Lately, I’ve been settling into another kind of place: made-up landscapes pieced together in my head and put on the page. I just finished a short story that unravels around and in an abandoned house perched beside a big lake. I grew up on the north shore of Lake Huron, where the horizon line is empty of anything but the slender, shimmering shapes of distant islands. That’s where the house is, a structure based on a few old farmhouses found and wandered through when I was a kid, but mostly made up.
The story I’ve gone on to involves a small town in New Mexico and a couple’s eye-opening journey across the canyon lands. It is very new and only just emerging, so that’s all I can say.
As I spend time in fictional places, I’ve been thinking a lot about travel writing and the process of reporting on actual locales. In this realm, there is the writing that offers a service, that more-or-less sells the location and offers ideas of what visitors can do while they’re there. But then there’s that other kind of travel writing. Creative non-fiction. Prose that brings to life landscape and the people that live there, that paints a picture, that draws a story-like description of some place that actually exists in some corner of the globe. The line is precarious. What is the difference, really, between fiction and fictionalizing?
A book I recently took out of the library – Fred Stenson’s Things Feigned and Imagined: The Craft in Fiction – says the difference is in the intent of the work. A colourful essay about a fascinating trip to Tahiti is true if it says it is. So are those tabloids claiming that twin aliens were born to some farmer’s 64-year-old wife. True, because they say they are.
This is interesting to me because it gets right at the root of story.
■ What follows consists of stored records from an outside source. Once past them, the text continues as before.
(* ===== verification/Prelude.v ===== *)
(** * Verification of the native node of the LoRa simulator

    The simulator runs firmware written in C: a node of the simulation is a
    shared library that is built from the firmware and from the sources under
    src/simulator/native_node.  This development models those C sources and
    proves what makes them correct, and where they fail.  This file is the root
    and the prelude of the library.

    ** The program

    - src/simulator/native_node/native_node.c and radio_node.c: the blocking
      calls [sim_sleep], [sim_transmit_blocking] and [sim_receive_blocking] of a
      firmware.  The C code runs in one thread, the simulator in another; a call
      starts a task of the simulator and waits for its callback.
    - examples/native_ping_pong/firmware/main.c: a firmware on these calls, which
      two nodes run.  The radios that carry their packets are those of the
      simulator (native_node/radio_node.py, lora/radio.py).
    - native_node/stm32wl/radio_driver_stubs: the radio stack of the STM32WL.
      radio.c is the API of the application (the table [struct Radio_s]) with the
      handlers of interrupts and timers; it calls radio_driver.c, which turns
      each request into commands and register accesses of the sub-GHz radio; for
      FSK packets it calls radio_fw.c, which does in software the whitening, the
      CRC and the packets longer than the buffer of the radio.
    - native_node/stm32wl/hal_stubs: what replaces the vendor's HAL.
      stm32wlxx_hal_subghz.c simulates the radio peripheral's handle, its
      callbacks and commands; stm32_mem.c has the byte copies; stm32wlxx_hal.c
      maps delays and the tick count to the time of the simulation.  The
      processor itself is replaced in hal_headers/cmsis_compiler.h and core_cm4.h.
    - native_node/stm32_node.py, radio_node.py, native_node.py: the classes that
      compile the sources of a node into one library.
    - examples/native-stm32wl-phy-ping-pong/firmware/stm32_adv_trace.c with
      usart_if.c: the trace buffer of the STM32 example, a FIFO between the
      firmware and a DMA transfer.

    ** Files and sources

    - Prelude: machine integers as [Z] with their conversions ([u8], [u16], [u32],
      [i8], [i16], [i32]), [byte_at], the macros DIVC and DIVR, and record update.
    - Effects: C functions as computations that return, [exit], reach
      undefined behaviour, or use up the fuel of a loop; the rules for invariants
      ([keeps], [yields]) shared by InStep, TypedDriver and TypedStack.
    - RadioTypes, State: the headers radio_driver.h, radio.h, radio_ex.h,
      radio_fw.h, radio_def.h; the globals of the three files of the radio stack
      as one record [Sys], whose [trace] is the sequence of interactions with
      the outside.
    - Mem: stm32_mem.c.  DriverProofs is about RadioDriver (radio_driver.c).
      RadioFw (radio_fw.c) has its theorems in Whitening, Packets and Chunks, and
      for the packets longer than the buffer of the radio in LongTx and LongRx.
      TimeOnAir, Radio, RadioGeneric and Api are parts of radio.c: the time on
      air, the API with its interrupts, the generic configurations, and the
      table of entry points.  Their theorems are in TimeOnAir, Sigfox,
      RadioProofs (modem, transmission), RxProofs (reception, the link between
      two nodes), GenericProofs, and, for all functions together, InStep and
      TypedStack (with the types in CTypes and the driver in TypedDriver).
    - HalSubghz: stm32wlxx_hal_subghz.c.  HalStubs: stm32wlxx_hal.c and
      stm32wlxx_hal_pwr.c, on the floating point arithmetic of Binary64.  Cortex:
      cmsis_compiler.h, cmsis_compiler.c and the interrupt controller of core_cm4.h.
    - NativeNode: native_node.c and radio_node.c.  NodeBuild: the C files that
      stm32_node.py and its base classes collect for a node.  PingPong: main.c of native_ping_pong as an interaction tree,
      and two nodes with their radios as a transition system; its theorems are in
      PingPongProofs and PingPongEnd.  AdvTrace: stm32_adv_trace.c and usart_if.c; TraceModel: its
      interleaving with the interrupt; theorems in TraceFifo and TraceFaults.

    A definition has the name of the C function or type it translates.  A long
    function is cut into definitions, one per case of a switch or per phase; a
    function that two threads run, at its atomic actions.

    ** What the theorems show

    - End to end.  A LoRa payload handed to [RadioSend] on one node is what the
      interrupt of another reports to its application ([lora_link]); an FSK payload
      packed by [RFW_TransmitInit] is what the reception reads
      ([short_packet_roundtrip]), and one with a burst of errors is reported as an
      error, and nothing else ([corrupted_packet_rejected]).  A long packet is written to the circular
      buffer of the radio as one stream, no byte of which is overwritten before it
      is sent, if the radio sends two bytes or more between two firings of the timer
      and does not run dry ([long_packet_stream]); a receiver hands its payload to
      the application, if no chunk ends within the CRC field, up to the report,
      which ends the process of the simulator ([long_packet_reception]); a long packet with a burst of errors is rejected,
      but its chunks have been handed over by then
      ([corrupted_long_packet_rejected]).
    - Invariants.  [OperatingMode] and [PacketType] are what the radio was last
      commanded, over every sequence of entry points without the two that start an
      unmodulated carrier ([reachable_status]; [carrier_out_of_step] for these two).
      A check of the model: over every sequence of all entry points, no integer
      leaves its C type ([reachable_typed]).
    - Codes.  The CRC is a polynomial remainder and detects bursts, the whitening
      is an involution independent of the chunks with an LFSR of maximal period,
      the Sigfox encoding is differential, the time on air is the formula of the
      data sheet rounded up.
    - Functional behaviour of the configurations ([lora_tx_config], [lora_rx_setup],
      [rfw_init_outcome]), of the commands with arithmetic (frequency, power with the
      settings of the amplifiers, symbol time-out, random numbers) and of the
      interrupts ([interrupts_call_once]), and the termination of the mutual recursion and of
      the busy wait.
    - Concurrency.  The blocking calls return the result of their own task and
      terminate, in every interleaving in which the guard of
      [sim_wait_transmit_finished] does not fire; the trace buffer is a FIFO in every
      interleaving ([trace_fifo]), and it drains when no new message is started
      ([accepted_trace_drains]).
    - Two nodes.  In the regular interleavings the ping-pong firmwares exchange their
      messages in order for as long as the simulation lasts ([ping_pong_exchange]),
      and when a packet is lost both end in a reception that nothing answers
      ([lost_packet_silences]); in all interleavings they return when the simulation
      ends ([simulation_end_stops_nodes]).
    - The platform.  The registration of callbacks implements a map from callback
      identifiers to functions; a delay moves a running simulation by exactly its
      milliseconds, or to its end, and the tick count is at most one behind
      ([delay_and_tick]);
      the replacement of the bit instructions ([position_of_lowest_bit]), the
      nesting of critical sections and the round trip of priorities
      ([priority_roundtrip]); the files that a node is built from
      ([node_sources]).
    - Failures, each as a theorem: the inverted guard of
      [sim_wait_transmit_finished] ([transmit_guard_inverted]), the stall of the trace buffer after a refused
      message, the 256 bytes of every formatted message, the handle of the HAL that
      never becomes ready, the shifted chunks, the overrun of the buffer when a long
      packet is sent too slowly, the CRC byte that an application gets when a chunk of a
      long packet splits the CRC field ([split_crc_rejected]), the overflow of the time on air, the interrupt
      controller in memory that only remembers the last interrupt of a register
      ([nvic_reads_last_write]), the FSK paths that end the process, the carrier that
      is not recorded, the disagreement of the two LoRa configurations.

    ** Assumptions and bounds

    - The outside of the radio stack is the class [Env] of State: what the HAL
      (of which the sources have no reading functions), the timer server, the
      board support package and the application answer is an arbitrary function
      of the interactions so far.  A theorem that needs a radio which holds a
      packet says so ([radio_holds]); the invariants need an application that
      does not write the variables of the stack.  [Config] has the macros of
      radio_conf.h that select code; [default_config] has the simulator's values.
    - Fuel.  The loop of [SUBGRF_SetLoRaSymbNumTimeout] has fuel 4, as three rounds
      empty a byte; [RadioSetModem] and [RadioSetPublicNetwork] have two levels,
      and [modem_and_network] shows that they always return.  The two busy
      waits ([RFW_PollRxBytes], the carrier sense) take their fuel as an argument;
      [poll_rx_bytes_terminates] bounds what the first one needs when the clock
      advances, and the second is not reached in the simulator ([fsk_unsupported]).
    - LongTx and LongRx: the packet timer fires once for each start.  The radio
      reads back its registers, and sends or receives at any pace within bounds
      that the records [radio_sends] and [radio_receives] state: it neither runs
      dry nor laps its buffer, and the CRC field is never split.  The fuel is a bound
      on the firings, half the packet or its length.
    - Binary64: an operation has a relative error of one [ulp], 2^-52, where rounding to
      nearest has half of it; four operations leave less than half a microsecond in
      the 49 days that a [uint32_t] of milliseconds counts.  The inputs of the
      lemmas are positive and normal, which the numbers of the clock are.
    - NativeNode: accesses of the volatile flags are sequentially consistent, a
      started task ends and calls its callback once, in the simulator's thread;
      condition variables may wake up spuriously.
    - PingPong: a program is run from one blocking call to the next with fuel 20,
      which all control points of the firmware reach; the simulated time stands
      still meanwhile.  Tasks, packets and calls of the two nodes are interleaved;
      the exchange is about the regular runs, in which the guard does not find the
      transmission of its own call and the odd node listens before the even one
      sends, as it does a second earlier.  The end of the simulation is about all.
    - TraceModel: one writer; the critical sections are atomic; the UART raises
      one interrupt per transfer and reads the bytes no later than that.
      [TRACE_Send] is one step, since the lock it takes keeps the interrupt and
      the writer apart.

    ** Not modelled

    - The headers of the vendor under hal_headers and old, but for Cortex: register
      maps and inline accesses that the stubs do not use, which are most of the C
      lines.  The functions of core_cm4.h on SCB, SysTick, ITM and FPU access
      addresses outside of every object ([core_registers_outside]).
    - The stubs of power and clocks that have empty bodies or return constants.
    - The Python simulator, but for the clock, the two client radios of PingPong and
      the collection of sources; the initialisation of clocks, UART and DMA; the
      two STM32 example programs, of which one calls functions that are not in
      the repository.
    - Message texts of [sim_error]; the debug macros that are compiled out. *)

From Stdlib Require Export ZArith Lia ZifyBool.
From stdpp Require Export base list strings numbers gmap.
Often we hear of taboos and cultural myths that hold incredible power in small villages disconnected from the modern world. They are true, for the people who live with them. And we all used to be like that. In fact, we all are like that, each of us carrying our own false beliefs. But these days if a writer uses fictional techniques to create a more engaging, more interesting myth, to draw his readers more deeply inside his truth, he faces public humiliation on international television. Strange.
I love tales of place and personal story told well. That’s one reason I read Worldhum more than any travel site that simply offers blow-by-blow accounts of we-went-there, we-did-this or go-there, do-this. It’s also why I’m moving over to writing fiction right now. As the outside world loses its colour and texture to one bland palate of white, I’m drawn inside to a rediscovery of all the places I’ve been. Some of the details are blurry, though. To fill in the gaps, I’m making stuff up.